Limits of a lightweight checker
A lightweight checker reads public HTML and root policy files. That makes it fast and inexpensive, but it also means the result is a signal audit rather than a complete compliance review. It will not know whether a crawler ignored your policy, whether a third-party site copied your article, or whether a JavaScript-only interface hides important metadata from raw HTML.
Use the result as a practical starting point. If the checker finds no title, no canonical link, and no visible attribution language, those are straightforward improvements. If it finds the main signals, your next step is editorial review: make sure the wording reflects your actual licensing and publishing goals. The best report is one that leads to a few clear changes, not a pile of vague anxiety.

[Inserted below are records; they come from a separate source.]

(** After [extend_(1, 200)] has left 72 bytes under a 3x3 Tensor,
    [extend_(1, 0)] requires 48 bytes, triggers no reallocation, and the
    capacity stays at 72. *)
Lemma extend_zero_growth_keeps_slack :
  exists s s0 s1 s2 block,
    tensor A100 [] float32 = inr s /\
    Tensor.resize_ A100 s [2; 3] (contiguous_strides 4 [2; 3]) false
    = (Done, s0) /\
    Tensor.extend_ A100 exact_growth s0 1 (inject_Z 200) = (Done, s1) /\
    Tensor.extend_ A100 exact_growth s1 1 (inject_Z 0) = (Done, s2) /\
    shape (fst s2) = [4; 3] /\
    offset (fst s2)
    + byte_extent (itemsize (dtype (fst s2))) (shape (fst s2)) (strides (fst s2))
    = 48 /\
    snd s2 !! storage (fst s2) = Some block /\
    capacity block = 72 /\
    capacity block <> 48.
Proof. do 5 eexists. repeat split; vm_compute; congruence. Qed.



Lemma reserve_noop_or_preserving_witness :
  Tensor.reserve_ A100 s23 [2; 3] = (Done, s23) /\
  fst (Tensor.reserve_ A100 s23 [4; 3]) = Done /\
  forall r t' h',
    Tensor.reserve_ A100 s23 [4; 3] = (r, (t', h')) ->
    shape t' = [2; 3] /\ strides t' = [12; 4] /\ h' !! 0%nat = Some block24.
Proof.
  destruct (reserve_noop_or_preserving A100 t23 [block24] block24 [2; 3] eq_refl)
    as (Hnoop & _).
  destruct (reserve_noop_or_preserving A100 t23 [block24] block24 [4; 3] eq_refl)
    as (_ & Hany & Hdone).
  split; [apply Hnoop; vm_compute; congruence|].
  split; [apply (Hdone (replicate 48 xff));
          [reflexivity | vm_compute; split; congruence | reflexivity]|].
  intros r t' h' Hcall.
  destruct (Hany r t' h' Hcall) as (Hshape & Hstrides & Hold & _).
  split; [exact Hshape|]. split; [exact Hstrides|]. exact Hold.
Defined.



End TensorRuns.

(** * Further properties of ArrayRef *)

Section ArrayRefViews.
Context `{Platform} {T : Type}.
Import ArrayRef.

Lemma views_read (m : memory T) (v : ArrayRef T) l (k : nat) x :
  views m v l -> l !! k = Some x -> read m (Data v + Z.of_nat k) = Ret x.
Proof.
  intros [_ Hcells] Hk. unfold read. rewrite (Hcells k x Hk). reflexivity.
Qed.

(** The cells of a viewed list, read in turn. *)
Lemma cells_mapM (m : memory T) (base : pointer) l :
  (forall (k : nat) x, l !! k = Some x -> m (base + Z.of_nat k) = Some x) ->
  mapM (fun i => m (base + i)) (seqZ 0 (Z.of_nat (length l))) = Some l.
Proof.
  intros Hcells. apply mapM_Some.
  apply Forall2_same_length_lookup_2.
  - rewrite length_seqZ. lia.
  - intros i z x Hz Hx.
    apply lookup_seqZ in Hz as [-> _]. simpl. apply Hcells, Hx.
Qed.

Lemma views_vec (m : memory T) (v : ArrayRef T) l :
  views m v l -> vec m v = Ret l.
Proof.
  intros [Hlen Hcells]. unfold vec. rewrite Hlen.
  rewrite (cells_mapM m (Data v) l Hcells). reflexivity.
Qed.

Lemma vec_views (m : memory T) (v : ArrayRef T) l :
  0 <= Length v -> vec m v = Ret l -> views m v l.
Proof.
  intros Hlen. unfold vec.
  destruct (mapM _ _) as [l'|] eqn:Hmap; [|discriminate].
  intros [= ->]. apply mapM_Some in Hmap.
  pose proof (Forall2_length _ _ _ Hmap) as Hlength.
  rewrite length_seqZ in Hlength.
  split; [lia|].
  intros k x Hk.
  destruct (Forall2_lookup_r _ _ _ _ _ Hmap Hk) as (z & Hz & Hread).
  apply lookup_seqZ in Hz as [-> _]. exact Hread.
Qed.

(** The part of a view from [N] on, [M] elements long, views the
    corresponding part of the list. *)
Lemma views_part (m : memory T) (v : ArrayRef T) l N M :
  views m v l -> 0 <= N -> 0 <= M -> N + M <= Length v ->
  views m (mkArrayRef (Data v + N) M)
    (take (Z.to_nat M) (drop (Z.to_nat N) l)).
Proof.
  intros [Hlen Hcells] HN HM Hfit. split; simpl.
  - rewrite length_take, length_drop. lia.
  - intros k x Hk.
    apply lookup_take_Some in Hk as [Hk Hlt].
    rewrite lookup_drop in Hk.
    replace (Data v + N + Z.of_nat k)
      with (Data v + Z.of_nat (Z.to_nat N + k)) by lia.
    apply Hcells, Hk.
Qed.

(** [std_equal] on the cells of two lists of [n] elements decides their
    equality. *)
Lemma std_equal_lists (eqb : T -> T -> bool) (m : memory T) :
  (forall x y, eqb x y = true <-> x = y) ->
  forall l r p q,
    length l = length r ->
    (forall (k : nat) x, l !! k = Some x -> m (p + Z.of_nat k) = Some x) ->
    (forall (k : nat) x, r !! k = Some x -> m (q + Z.of_nat k) = Some x) ->
    exists b, std_equal eqb m p q (length l) = Ret b /\ (b = true <-> l = r).
Proof.
  intros Heqb. induction l as [|x l IH]; intros [|y r] p q Hlen Hl Hr;
    try discriminate.
  - exists true. split; [reflexivity|]. split; reflexivity.
  - injection Hlen as Hlen.
    pose proof (Hl 0%nat x eq_refl) as Hx.
    pose proof (Hr 0%nat y eq_refl) as Hy.
    rewrite Z.add_0_r in Hx, Hy.
    simpl. unfold read. rewrite Hx. simpl. rewrite Hy. simpl.
    destruct (eqb x y) eqn:Hxy.
    + apply Heqb in Hxy as ->.
      destruct (IH r (p + 1) (q + 1) Hlen) as (b & Hb & Hiff).
      * intros k z Hk. replace (p + 1 + Z.of_nat k) with (p + Z.of_nat (S k)) by lia.
        apply Hl, Hk.
      * intros k z Hk. replace (q + 1 + Z.of_nat k) with (q + Z.of_nat (S k)) by lia.
        apply Hr, Hk.
      * exists b. split; [exact Hb|].
        rewrite Hiff. split; [intros ->; reflexivity | intros [= ->]; reflexivity].
    + exists false. split; [reflexivity|].
      split; [discriminate|].
      intros [= -> _]. assert (eqb y y = true) by (apply Heqb; reflexivity).
      congruence.
Qed.

End ArrayRefViews.

Section ArrayRefExtras.
Context `{Platform} {T : Type}.
Import ArrayRef.

(** X1: on a well-formed view of a list that is not empty, [front()]
    returns the first element of the list and [back()] the last. *)
Theorem front_back_elements (m : memory T) (v : ArrayRef T) l x y :
  well_formed v -> views m v l ->
  head l = Some x -> last l = Some y ->
  front m v = Ret x /\ back m v = Ret y.
Proof.
  intros Hv Hviews Hhead Hlast.
  pose proof Hviews as [Hlen _].
  rewrite head_lookup in Hhead. rewrite last_lookup in Hlast.
  pose proof (lookup_lt_Some _ _ _ Hhead) as Hpos.
  assert (Hne : empty v = false) by (unfold empty; apply Z.eqb_neq; lia).
  unfold front, back. rewrite Hne. simpl. split.
  - apply (views_read m v l 0%nat x Hviews Hhead).
  - rewrite wrap_small by (unfold well_formed, is_size_t in *; lia).
    replace (Length v - 1) with (Z.of_nat (pred (length l))) by lia.
    apply (views_read m v l _ y Hviews Hlast).
Qed.

(** X2: for [N + M <= size()], [slice(N, M)] of a well-formed view of a
    list returns a view of [M] elements inside the original one, whose
    elements, as [vec()] returns them, are the [M] elements of the list
    from position [N] on. *)
Theorem slice_views_part (m : memory T) (v : ArrayRef T) l N M :
  well_formed v -> views m v l ->
  0 <= N -> 0 <= M -> N + M <= size v ->
  exists w,
    slice v N M = Ret w /\
    size w = M /\
    within v w /\
    views m w (take (Z.to_nat M) (drop (Z.to_nat N) l)) /\
    vec m w = Ret (take (Z.to_nat M) (drop (Z.to_nat N) l)).
Proof.
  intros Hv Hviews HN HM Hfit.
  exists (mkArrayRef (data v + N) M).
  pose proof (views_part m v l N M Hviews HN HM Hfit) as Hpart.
  split; [apply slice_in_range; assumption|].
  split; [reflexivity|].
  split; [unfold within, data, size in *; simpl; lia|].
  split; [exact Hpart | apply views_vec, Hpart].
Qed.

(** X3: for [N <= size()], [slice(N)] of a well-formed view of a list
    returns the view of the [size() - N] elements left when the first [N]
    are chopped off. *)
Theorem slice_from_views_suffix (m : memory T) (v : ArrayRef T) l N :
  well_formed v -> views m v l -> 0 <= N <= size v ->
  exists w,
    slice_from v N = Ret w /\
    size w = size v - N /\
    within v w /\
    views m w (drop (Z.to_nat N) l).
Proof.
  intros Hv Hviews HN.
  exists (mkArrayRef (data v + N) (size v - N)).
  assert (Hsub : wrap (size v - N) = size v - N)
    by (apply wrap_small; unfold well_formed, is_size_t, size in *; lia).
  split; [unfold slice_from; rewrite Hsub; apply slice_in_range; lia || assumption|].
  split; [reflexivity|].
  split; [unfold within, data, size in *; simpl; lia|].
  pose proof (views_part m v l N (size v - N) Hviews) as Hpart.
  rewrite take_ge in Hpart
    by (destruct Hviews as [Hlen _]; rewrite length_drop;
        unfold size in *; lia).
  apply Hpart; unfold size in *; lia.
Qed.

(** X4: slices compose.  For [N + M <= size()] and [N' + M' <= M], the
    slice [(N', M')] of the slice [(N, M)] is the slice [(N + N', M')] of
    the view, and lies inside both; and [slice(N, M)] is the slice
    [(0, M)] of [slice(N)]. *)
Theorem slice_of_slice (v : ArrayRef T) N M N' M' :
  well_formed v ->
  0 <= N -> 0 <= M -> N + M <= size v ->
  0 <= N' -> 0 <= M' -> N' + M' <= M ->
  exists w u s,
    slice v N M = Ret w /\
    slice w N' M' = Ret u /\
    slice v (N + N') M' = Ret u /\
    within w u /\ within v u /\
    slice_from v N = Ret s /\
    slice s 0 M = Ret w.
Proof.
  intros Hv HN HM Hfit HN' HM' Hfit'.
  assert (Hbound : is_size_t M /\ is_size_t (size v - N))
    by (unfold well_formed, is_size_t, size in *; lia).
  destruct Hbound as [HMs Hrest].
  exists (mkArrayRef (data v + N) M),
    (mkArrayRef (data v + (N + N')) M'),
    (mkArrayRef (data v + N) (size v - N)).
  split; [apply slice_in_range; assumption|].
  split.
  { rewrite slice_in_range; try assumption.
    unfold data. simpl. do 2 f_equal. lia. }
  split; [apply slice_in_range; (assumption || lia)|].
  split; [unfold within, data; simpl; lia|].
  split; [unfold within, data, size in *; simpl; lia|].
  split.
  { unfold slice_from. rewrite (wrap_small _ Hrest).
    apply slice_in_range; (assumption || lia). }
  rewrite slice_in_range; try lia.
  - unfold data. simpl. do 2 f_equal. lia.
  - exact Hrest.
  - unfold size in *. simpl. lia.
Qed.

Use reports as change records
The Markdown report is useful because it creates a lightweight record of what the page looked like at the time of review. Save it near your content operations notes, issue tracker, or launch checklist. When you update robots.txt, add llms.txt, or change the attribution page, run the checker again and compare the new report to the old one.
This is also a simple way to prepare for monthly monitoring later. The first version does not store scans, but the report format already matches the future workflow: one URL, a timestamp, detected signals, recommendations, and generated policy text. That structure makes it easy to turn a one-time audit into a recurring review without changing the product promise.